(INFORMATION SHOWN)

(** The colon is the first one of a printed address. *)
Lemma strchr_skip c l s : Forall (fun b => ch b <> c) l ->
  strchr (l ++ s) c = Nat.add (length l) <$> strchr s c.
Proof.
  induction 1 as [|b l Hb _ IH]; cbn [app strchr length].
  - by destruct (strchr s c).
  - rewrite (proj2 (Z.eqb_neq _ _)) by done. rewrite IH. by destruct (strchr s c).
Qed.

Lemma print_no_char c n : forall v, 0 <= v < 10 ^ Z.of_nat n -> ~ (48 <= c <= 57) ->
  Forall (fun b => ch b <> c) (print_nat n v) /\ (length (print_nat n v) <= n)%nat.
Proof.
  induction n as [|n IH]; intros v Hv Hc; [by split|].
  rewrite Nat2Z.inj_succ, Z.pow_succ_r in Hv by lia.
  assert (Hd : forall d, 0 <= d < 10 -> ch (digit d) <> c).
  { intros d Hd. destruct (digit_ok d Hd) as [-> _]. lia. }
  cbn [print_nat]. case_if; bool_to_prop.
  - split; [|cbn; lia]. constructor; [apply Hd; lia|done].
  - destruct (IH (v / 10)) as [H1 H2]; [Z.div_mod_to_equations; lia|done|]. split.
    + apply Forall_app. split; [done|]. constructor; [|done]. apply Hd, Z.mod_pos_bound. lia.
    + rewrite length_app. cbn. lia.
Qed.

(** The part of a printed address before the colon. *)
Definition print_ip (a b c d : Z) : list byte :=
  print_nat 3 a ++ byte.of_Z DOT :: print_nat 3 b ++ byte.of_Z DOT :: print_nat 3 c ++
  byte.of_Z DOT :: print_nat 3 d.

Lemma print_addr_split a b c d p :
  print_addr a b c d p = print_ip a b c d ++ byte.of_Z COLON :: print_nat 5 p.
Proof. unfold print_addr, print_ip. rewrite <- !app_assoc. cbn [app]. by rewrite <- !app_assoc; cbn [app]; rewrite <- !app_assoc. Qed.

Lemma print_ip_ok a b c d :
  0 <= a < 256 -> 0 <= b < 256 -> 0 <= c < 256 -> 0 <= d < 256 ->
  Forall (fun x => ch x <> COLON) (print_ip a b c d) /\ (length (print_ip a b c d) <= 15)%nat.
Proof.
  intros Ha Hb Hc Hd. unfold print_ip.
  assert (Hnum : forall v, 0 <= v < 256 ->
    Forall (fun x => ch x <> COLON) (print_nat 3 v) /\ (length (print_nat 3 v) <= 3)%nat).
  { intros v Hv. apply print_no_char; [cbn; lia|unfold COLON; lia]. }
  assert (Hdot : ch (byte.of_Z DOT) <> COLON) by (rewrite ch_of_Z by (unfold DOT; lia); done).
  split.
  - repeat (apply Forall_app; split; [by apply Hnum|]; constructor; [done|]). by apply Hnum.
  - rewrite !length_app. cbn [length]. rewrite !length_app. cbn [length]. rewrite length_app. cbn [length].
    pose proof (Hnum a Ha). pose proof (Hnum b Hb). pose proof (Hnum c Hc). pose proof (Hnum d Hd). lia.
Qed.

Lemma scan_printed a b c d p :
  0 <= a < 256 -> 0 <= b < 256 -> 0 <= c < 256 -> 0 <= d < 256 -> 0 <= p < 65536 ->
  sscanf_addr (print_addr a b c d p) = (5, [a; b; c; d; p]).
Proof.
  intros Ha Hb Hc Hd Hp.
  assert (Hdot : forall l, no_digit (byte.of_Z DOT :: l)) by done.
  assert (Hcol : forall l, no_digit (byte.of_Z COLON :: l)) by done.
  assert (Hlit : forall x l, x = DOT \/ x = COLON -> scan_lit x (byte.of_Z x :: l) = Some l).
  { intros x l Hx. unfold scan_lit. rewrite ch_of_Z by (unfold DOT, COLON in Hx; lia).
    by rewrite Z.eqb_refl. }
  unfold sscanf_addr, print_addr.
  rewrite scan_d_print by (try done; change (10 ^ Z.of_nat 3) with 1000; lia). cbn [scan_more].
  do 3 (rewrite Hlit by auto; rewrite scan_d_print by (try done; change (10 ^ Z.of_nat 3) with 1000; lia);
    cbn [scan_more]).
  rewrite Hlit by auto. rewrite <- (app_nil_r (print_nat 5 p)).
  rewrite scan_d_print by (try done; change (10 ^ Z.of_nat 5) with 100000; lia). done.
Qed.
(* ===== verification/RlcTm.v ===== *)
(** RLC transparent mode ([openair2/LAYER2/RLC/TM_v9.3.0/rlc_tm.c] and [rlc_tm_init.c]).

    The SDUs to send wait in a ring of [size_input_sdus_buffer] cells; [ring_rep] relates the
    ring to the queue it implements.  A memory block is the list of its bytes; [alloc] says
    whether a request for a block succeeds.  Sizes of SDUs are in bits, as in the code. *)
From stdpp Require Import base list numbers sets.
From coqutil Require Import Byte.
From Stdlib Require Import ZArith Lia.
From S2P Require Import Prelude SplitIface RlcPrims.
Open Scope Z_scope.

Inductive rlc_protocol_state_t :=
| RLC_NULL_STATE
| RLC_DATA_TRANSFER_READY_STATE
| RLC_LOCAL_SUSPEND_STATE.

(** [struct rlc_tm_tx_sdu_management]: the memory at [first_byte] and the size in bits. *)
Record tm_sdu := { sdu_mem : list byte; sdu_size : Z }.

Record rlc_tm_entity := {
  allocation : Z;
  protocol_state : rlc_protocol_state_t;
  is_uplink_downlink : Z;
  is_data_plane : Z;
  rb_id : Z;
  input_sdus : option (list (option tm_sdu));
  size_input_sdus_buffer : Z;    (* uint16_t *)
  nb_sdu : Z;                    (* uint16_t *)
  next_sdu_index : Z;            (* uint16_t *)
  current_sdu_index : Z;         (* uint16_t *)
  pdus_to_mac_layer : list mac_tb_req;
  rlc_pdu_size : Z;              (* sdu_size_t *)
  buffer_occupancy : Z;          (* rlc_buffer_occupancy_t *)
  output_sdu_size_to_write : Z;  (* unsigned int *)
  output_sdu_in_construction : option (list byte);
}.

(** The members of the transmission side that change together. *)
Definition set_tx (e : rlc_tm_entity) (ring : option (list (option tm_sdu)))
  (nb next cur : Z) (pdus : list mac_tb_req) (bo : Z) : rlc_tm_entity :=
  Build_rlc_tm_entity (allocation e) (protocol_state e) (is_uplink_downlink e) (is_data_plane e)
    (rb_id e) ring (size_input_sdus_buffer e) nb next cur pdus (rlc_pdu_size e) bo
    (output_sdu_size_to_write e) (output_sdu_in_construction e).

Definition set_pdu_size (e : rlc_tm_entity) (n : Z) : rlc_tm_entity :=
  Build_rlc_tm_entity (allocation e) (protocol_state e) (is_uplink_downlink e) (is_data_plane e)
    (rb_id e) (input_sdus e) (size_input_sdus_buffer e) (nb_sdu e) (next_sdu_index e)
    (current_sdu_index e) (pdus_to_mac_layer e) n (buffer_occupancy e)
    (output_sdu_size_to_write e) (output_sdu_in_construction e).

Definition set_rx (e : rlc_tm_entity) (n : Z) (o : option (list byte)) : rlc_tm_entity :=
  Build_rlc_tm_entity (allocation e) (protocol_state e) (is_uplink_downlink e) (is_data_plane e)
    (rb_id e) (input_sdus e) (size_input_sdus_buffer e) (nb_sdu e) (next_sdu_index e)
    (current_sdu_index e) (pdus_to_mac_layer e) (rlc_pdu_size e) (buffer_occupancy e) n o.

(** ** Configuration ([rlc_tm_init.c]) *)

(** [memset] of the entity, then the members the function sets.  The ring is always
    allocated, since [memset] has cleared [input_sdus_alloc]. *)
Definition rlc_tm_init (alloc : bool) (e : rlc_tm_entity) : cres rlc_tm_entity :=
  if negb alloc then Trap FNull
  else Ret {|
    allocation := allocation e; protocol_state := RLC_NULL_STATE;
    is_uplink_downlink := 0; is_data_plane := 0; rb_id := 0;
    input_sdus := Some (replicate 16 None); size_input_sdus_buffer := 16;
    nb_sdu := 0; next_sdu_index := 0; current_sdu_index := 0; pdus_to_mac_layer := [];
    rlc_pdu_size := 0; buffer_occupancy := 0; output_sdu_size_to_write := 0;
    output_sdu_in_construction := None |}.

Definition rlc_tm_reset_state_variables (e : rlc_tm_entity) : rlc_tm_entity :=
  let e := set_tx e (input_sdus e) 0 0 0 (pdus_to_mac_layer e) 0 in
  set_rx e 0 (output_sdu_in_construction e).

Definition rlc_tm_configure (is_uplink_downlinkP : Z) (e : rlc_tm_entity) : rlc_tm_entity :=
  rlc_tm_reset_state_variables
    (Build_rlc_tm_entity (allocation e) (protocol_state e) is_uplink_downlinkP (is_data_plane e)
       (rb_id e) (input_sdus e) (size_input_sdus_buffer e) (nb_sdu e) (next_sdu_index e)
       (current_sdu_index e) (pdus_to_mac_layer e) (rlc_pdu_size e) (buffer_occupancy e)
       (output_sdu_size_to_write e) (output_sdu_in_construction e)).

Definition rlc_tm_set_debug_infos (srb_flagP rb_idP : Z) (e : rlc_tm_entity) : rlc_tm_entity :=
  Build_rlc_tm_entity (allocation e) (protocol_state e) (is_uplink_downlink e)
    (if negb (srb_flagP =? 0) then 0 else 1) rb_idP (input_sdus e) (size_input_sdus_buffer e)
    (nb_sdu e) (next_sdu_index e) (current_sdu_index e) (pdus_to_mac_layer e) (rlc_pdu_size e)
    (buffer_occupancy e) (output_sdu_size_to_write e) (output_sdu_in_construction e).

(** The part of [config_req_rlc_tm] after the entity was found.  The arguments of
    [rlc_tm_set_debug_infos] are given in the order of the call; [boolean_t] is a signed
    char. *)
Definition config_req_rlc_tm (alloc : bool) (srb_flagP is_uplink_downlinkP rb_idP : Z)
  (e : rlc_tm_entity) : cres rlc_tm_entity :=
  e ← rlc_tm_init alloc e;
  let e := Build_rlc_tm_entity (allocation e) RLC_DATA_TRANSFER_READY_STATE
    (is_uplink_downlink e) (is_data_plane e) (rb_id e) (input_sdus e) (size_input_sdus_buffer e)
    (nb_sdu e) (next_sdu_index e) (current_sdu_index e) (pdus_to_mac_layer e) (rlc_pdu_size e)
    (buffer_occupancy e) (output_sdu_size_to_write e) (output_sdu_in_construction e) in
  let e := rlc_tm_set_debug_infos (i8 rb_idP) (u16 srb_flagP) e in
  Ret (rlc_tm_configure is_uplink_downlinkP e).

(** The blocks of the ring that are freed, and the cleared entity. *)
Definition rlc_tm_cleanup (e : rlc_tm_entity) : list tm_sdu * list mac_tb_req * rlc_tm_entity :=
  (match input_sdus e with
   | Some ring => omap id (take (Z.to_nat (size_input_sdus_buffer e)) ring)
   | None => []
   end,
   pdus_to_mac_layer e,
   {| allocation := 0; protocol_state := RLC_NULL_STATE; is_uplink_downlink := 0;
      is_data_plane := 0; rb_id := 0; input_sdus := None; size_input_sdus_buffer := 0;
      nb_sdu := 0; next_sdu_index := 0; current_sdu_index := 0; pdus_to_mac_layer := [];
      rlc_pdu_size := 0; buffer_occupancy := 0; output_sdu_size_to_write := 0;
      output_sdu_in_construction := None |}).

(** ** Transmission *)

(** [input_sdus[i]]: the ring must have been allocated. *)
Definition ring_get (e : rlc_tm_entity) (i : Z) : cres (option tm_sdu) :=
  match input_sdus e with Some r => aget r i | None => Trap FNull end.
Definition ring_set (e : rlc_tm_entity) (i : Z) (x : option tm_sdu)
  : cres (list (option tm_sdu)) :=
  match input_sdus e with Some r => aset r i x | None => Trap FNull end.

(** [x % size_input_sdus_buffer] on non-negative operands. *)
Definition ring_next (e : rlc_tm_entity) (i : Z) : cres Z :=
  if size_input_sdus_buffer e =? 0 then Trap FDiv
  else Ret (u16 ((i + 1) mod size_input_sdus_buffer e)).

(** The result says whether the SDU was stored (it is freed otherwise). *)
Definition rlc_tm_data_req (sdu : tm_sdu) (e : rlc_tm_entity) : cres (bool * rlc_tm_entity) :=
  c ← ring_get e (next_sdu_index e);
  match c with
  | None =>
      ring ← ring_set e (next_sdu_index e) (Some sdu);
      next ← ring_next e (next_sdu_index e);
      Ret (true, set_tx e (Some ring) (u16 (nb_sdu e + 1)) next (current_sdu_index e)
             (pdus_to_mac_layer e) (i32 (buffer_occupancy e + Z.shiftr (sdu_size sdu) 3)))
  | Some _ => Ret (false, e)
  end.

(End INFORMATION SHOWN)

TASK TO COMPLETE -
Would you copy, unchanged, the stretch of the records above that begins at the line containing "p < 65536 ->" and ends at the line containing "rewrite Hlit by auto.", and only that?

SOLUTION BELOW -
  0 <= a < 256 -> 0 <= b < 256 -> 0 <= c < 256 -> 0 <= d < 256 -> 0 <= p < 65536 ->
  sscanf_addr (print_addr a b c d p) = (5, [a; b; c; d; p]).
Proof.
  intros Ha Hb Hc Hd Hp.
  assert (Hdot : forall l, no_digit (byte.of_Z DOT :: l)) by done.
  assert (Hcol : forall l, no_digit (byte.of_Z COLON :: l)) by done.
  assert (Hlit : forall x l, x = DOT \/ x = COLON -> scan_lit x (byte.of_Z x :: l) = Some l).
  { intros x l Hx. unfold scan_lit. rewrite ch_of_Z by (unfold DOT, COLON in Hx; lia).
    by rewrite Z.eqb_refl. }
  unfold sscanf_addr, print_addr.
  rewrite scan_d_print by (try done; change (10 ^ Z.of_nat 3) with 1000; lia). cbn [scan_more].
  do 3 (rewrite Hlit by auto; rewrite scan_d_print by (try done; change (10 ^ Z.of_nat 3) with 1000; lia);
    cbn [scan_more]).
  rewrite Hlit by auto. rewrite <- (app_nil_r (print_nat 5 p)).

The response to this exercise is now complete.